- Opening Delimiter -

Lemma pretty_go_length (k : nat) n s : (n < 10 ^ N.of_nat k)%N → (length (lit (pretty_N_go n s)) ≤ k + length (lit s))%nat.
Proof.
  revert n s. induction k as [|k IH]; intros n s Hn.
  - assert (n = 0%N) as -> by (simpl in Hn; lia). rewrite pretty_N_go_0. lia.
  - destruct (decide (0 < n)%N) as [Hp|]; [|assert (n = 0%N) as -> by lia; rewrite pretty_N_go_0; lia].
    rewrite pretty_N_go_step by done. etransitivity; [apply IH|rewrite lit_cons; simpl; lia].
    rewrite Nat2N.inj_succ, N.pow_succ_r' in Hn. apply N.Div0.div_lt_upper_bound. done.
Qed.

Lemma decimal_length (k : nat) n : (0 < k)%nat → 0 ≤ n < 10 ^ Z.of_nat k → (length (decimal n) ≤ k)%nat.
Proof.
  intros Hk Hn. destruct n as [|p|]; [simpl; lia| |lia].
  change (decimal (Z.pos p)) with (lit (pretty_N_go (N.pos p) "")).
  etransitivity; [apply (pretty_go_length k)|simpl; lia]. apply N2Z.inj_lt. rewrite N2Z.inj_pow, nat_N_Z. lia.
Qed.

- Closing Delimiter -

→ Exercise details
When you copy the data, keep every line word for word.

→ Output for this exercise
Lemma pretty_go_length (k : nat) n s : (n < 10 ^ N.of_nat k)%N → (length (lit (pretty_N_go n s)) ≤ k + length (lit s))%nat.
Proof.
  revert n s. induction k as [|k IH]; intros n s Hn.
  - assert (n = 0%N) as -> by (simpl in Hn; lia). rewrite pretty_N_go_0. lia.
  - destruct (decide (0 < n)%N) as [Hp|]; [|assert (n = 0%N) as -> by lia; rewrite pretty_N_go_0; lia].
    rewrite pretty_N_go_step by done. etransitivity; [apply IH|rewrite lit_cons; simpl; lia].
    rewrite Nat2N.inj_succ, N.pow_succ_r' in Hn. apply N.Div0.div_lt_upper_bound. done.
Qed.

Lemma decimal_length (k : nat) n : (0 < k)%nat → 0 ≤ n < 10 ^ Z.of_nat k → (length (decimal n) ≤ k)%nat.
Proof.
  intros Hk Hn. destruct n as [|p|]; [simpl; lia| |lia].
  change (decimal (Z.pos p)) with (lit (pretty_N_go (N.pos p) "")).
  etransitivity; [apply (pretty_go_length k)|simpl; lia]. apply N2Z.inj_lt. rewrite N2Z.inj_pow, nat_N_Z. lia.
Qed.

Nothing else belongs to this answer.